U.S. stock futures and Asian shares dipped after
North Korea fired another missile over Japan into the Pacific Ocean on
Friday, demonstrating Pyongyang’s defiance in the face of intensifying
sanctions
BTCChina, one of China’s top three exchanges, said on Thursday that it would stop all trading from Sept. 30.
U.S. stock futures ESc1 fell 0.2
percent while MSCI’s Asia-Pacific share index excluding Japan
.MIAPJ0000PUS shed 0.4 percent, though it was still up 0.4 percent on
the week.
Japan's Nikkei .N225 ticked up 0.1 percent. Japan said the North Korean missile fell into sea about 2,000 km (1,240 miles) east of Hokkaido.
The
launch came just days after the U.N. Security Council approved new
sanctions against Pyongyang for its Sept. 3 nuclear test, but markets
are growing accustomed to North Korea’s sabre-rattling.
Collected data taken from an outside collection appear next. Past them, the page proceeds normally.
(** C10.  A [RingBuffer<T, 0>] never leaves its constructed state; on it
    [empty()] and [full()] both answer true, every [write] throws
    [BufferOverflow] and every [read] throws [BufferUnderflow], so that
    no call reaches the remainder by [N], which has no defined result
    for [N = 0], and every call ends defined. *)
Theorem ring_no_slot {T : Type} (T_default : T) (rb : RingBuffer.object T) :
  RingBuffer.reachable 0 T_default rb ->
  RingBuffer.empty rb = Returns true rb /\
  RingBuffer.full 0 rb = Returns true rb /\
  (forall v, RingBuffer.write 0 v rb = Throws Cxx.throw_BufferOverflow rb) /\
  RingBuffer.read 0 rb = Throws Cxx.throw_BufferUnderflow rb /\
  (forall c, exists rb',
     Cxx.state_after (RingBuffer.exec 0 c rb) = Some rb') /\
  (forall x, Cxx.umod x 0 rb = Undefined).
Proof.
  intros Hr. apply ring_zero_reachable in Hr. subst rb.
  repeat split.
  intros c. destruct c; eexists; reflexivity.
Qed.

(** The statement of C10 at a constructed [RingBuffer<int, 0>]. *)
Lemma ring_no_slot_witness :
  RingBuffer.empty (RingBuffer.init 0 0) = Returns true (RingBuffer.init 0 0) /\
  RingBuffer.full 0 (RingBuffer.init 0 0) = Returns true (RingBuffer.init 0 0).
Proof.
  destruct (ring_no_slot 0 (RingBuffer.init 0 0)) as (He & Hf & _).
  - apply RingBuffer.reachable_init.
  - split; assumption.
Defined.

(** * Further laws of the containers *)

(** ** Stack *)

Section StackFurtherLaws.
Context {T : Type}.
Implicit Types (s : Stack.object T) (d : list T) (v : T).

(** [push(v)] followed by [pop()] hands [v] back and leaves the stack as
    it was before the push, whatever it held. *)
Theorem stack_push_pop_round_trip s v :
  (do _ <- Stack.push v; Stack.pop) s = Returns v s.
Proof.
  destruct s as [d]. unfold Cxx.bind at 1. rewrite stack_push_spec.
  cbn [Stack.data_]. apply stack_pop_snoc.
Qed.



(** [clear()] empties any stack: after it [size()] is 0, [empty()] is
    true, and [pop()] and [top()] throw [BufferUnderflow]. *)
Theorem stack_clear_then_underflow s :
  exists s',
    Stack.clear s = Returns tt s' /\
    Stack.size s' = Returns 0 s' /\
    Stack.empty s' = Returns true s' /\
    (do _ <- Stack.clear; Stack.pop) s = Throws Cxx.throw_BufferUnderflow s' /\
    (do _ <- Stack.clear; Stack.top) s = Throws Cxx.throw_BufferUnderflow s'.
Proof. exists Stack.init. repeat split. Qed.


(** [empty()] answers true exactly when [size()] answers 0. *)
Theorem stack_empty_iff_size_zero s :
  Stack.empty s = Returns true s <-> Stack.size s = Returns 0 s.
Proof.
  rewrite stack_empty_true. unfold Stack.size, gets. split.
  - intros ->. reflexivity.
  - intros H. destruct s as [[| x d]]; [reflexivity |].
    simpl in H. injection H as H. lia.
Qed.
End StackFurtherLaws.


(** ** RingBuffer *)

Section RingBufferFurtherLaws.
Context {T : Type}.
Variable N : Z.
Implicit Types (rb : RingBuffer.object T) (v : T).
Implicit Types (cs : list (RingBuffer.call T)).

Lemma ring_write_throws v rb e rb' :
  RingBuffer.write N v rb = Throws e rb' ->
  e = Cxx.throw_BufferOverflow /\ rb' = rb /\ RingBuffer.size_ rb = N.
Proof.
  destruct (Z.eq_dec (RingBuffer.size_ rb) N) as [Hf | Hf].
  - rewrite ring_write_full by exact Hf. intros H. injection H as <- <-. auto.
  - unfold RingBuffer.write, RingBuffer.full, Cxx.bind, gets, modify; simpl.
    rewrite (proj2 (Z.eqb_neq _ _) Hf).
    unfold Cxx.array_set. destruct (Cxx.in_bounds _ _); [| discriminate].
    unfold ret at 1. simpl. unfold Cxx.umod.
    destruct (N =? 0); discriminate.
Qed.

Lemma ring_read_throws rb e rb' :
  RingBuffer.read N rb = Throws e rb' ->
  e = Cxx.throw_BufferUnderflow /\ rb' = rb /\ RingBuffer.size_ rb = 0.
Proof.
  destruct (Z.eq_dec (RingBuffer.size_ rb) 0) as [He | He].
  - rewrite ring_read_empty by exact He. intros H. injection H as <- <-. auto.
  - unfold RingBuffer.read, RingBuffer.empty, Cxx.bind, gets, modify; simpl.
    rewrite (proj2 (Z.eqb_neq _ _) He).
    unfold Cxx.array_get.
    destruct (RingBuffer.buf_ rb !! _); [| discriminate].
    destruct (Cxx.in_bounds _ _); [| discriminate].
    unfold ret at 1. simpl. unfold Cxx.umod.
    destruct (N =? 0); discriminate.
Qed.

(** Whatever the capacity and whatever state the object is in, a call
    that throws has changed nothing: the only throws are
    [BufferOverflow] from [write] on a full buffer and [BufferUnderflow]
    from [read] on an empty one, both raised before any member is
    assigned.  The four observers never throw. *)
Theorem ring_throw_is_atomic c rb e rb' :
  RingBuffer.exec N c rb = Throws e rb' ->
  rb' = rb /\
  ((exists v, c = RingBuffer.Write v) /\
   e = Cxx.throw_BufferOverflow /\ RingBuffer.full N rb = Returns true rb
   \/
   c = RingBuffer.Read /\
   e = Cxx.throw_BufferUnderflow /\ RingBuffer.empty rb = Returns true rb).
Proof.
  destruct c as [v | | | | |]; unfold RingBuffer.exec, Cxx.bind;
    try discriminate.
  - destruct (RingBuffer.write N v rb) as [a s | e0 s |] eqn:Hw;
      try discriminate.
    intros H. injection H as <- <-.
    destruct (ring_write_throws v rb _ _ Hw) as (-> & -> & Hf).
    split; [reflexivity |]. left. split; [eauto |].
    split; [reflexivity | apply ring_full_true; exact Hf].
  - destruct (RingBuffer.read N rb) as [a s | e0 s |] eqn:Hr;
      try discriminate.
    intros H. injection H as <- <-.
    destruct (ring_read_throws rb _ _ Hr) as (-> & -> & He).
    split; [reflexivity |]. right. split; [reflexivity |].
    split; [reflexivity | apply ring_empty_true; exact He].
Qed.

Hypothesis N_pos : 1 <= N.
Hypothesis N_size_t : N < Cxx.size_t_modulus.
Variable T_default : T.

Lemma ring_walk_length (buf : list T) k : forall i,
  Z.of_nat (length buf) = N ->
  0 <= i < N ->
  length (RingBuffer.walk N buf i k) = k.
Proof.
  induction k as [| k IH]; intros i Hlen Hi; [reflexivity |].
  destruct (lookup_lt_is_Some_2 buf (Z.to_nat i)) as [x Hx]; [lia |].
  simpl. rewrite Hx. simpl. f_equal.
  apply IH; [exact Hlen | apply ring_next_bound; exact N_pos].
Qed.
Before North Korea’s missile launch,
U.S. bond yields had risen while Wall Street shares were mixed after
U.S. consumer inflation data rekindled expectations that the Federal
Reserve will raise interest rates in December.
The
consumer price index rose 0.4 percent in August from July, faster than
the 0.3 percent increase forecast by analysts in a Reuters poll.
The
so-called core CPI, which excludes volatile energy and food prices,
rose 0.2 percent. On a 12-month basis, it was 1.7 percent, above the 1.6
percent forecast by economists.
The 10-year U.S. Treasuries yield US10YT=RR rose to
as high as 2.225 percent, but slipped back to 2.178 percent in Asia on
Friday following North Korea’s missile launch.
In
currency markets, the dollar failed to capitalise on the CPI data as
the rally it begun at the start of the week ran out of steam.
The euro traded at $1.1910 EUR=, off Thursday's two-week low of $1.18365. The pound hit a one-year high of $1.3407 on Thursday and last stood at $1.3388 GBP=D4.
Oil
prices were lower on Friday but largely held gains that had prices
flirting with multi-month highs, as the cleanup after hurricanes in the
United States gathered pace and the outlook for demand took on a firmer
tone.
Brent crude futures LCOc1 traded at
$55.14 per barrel, down 0.6 percent on the day but up 2.5 percent on the
week. They hit a five-month high of $55.99 on Thursday.
Elsewhere, bitcoin BTC=BTSP
bounced back 5 percent after having tumbled 16 percent the previous day
as Chinese news outlet Yicai reported that the country plans to shut
down all bitcoin exchanges by the end of September.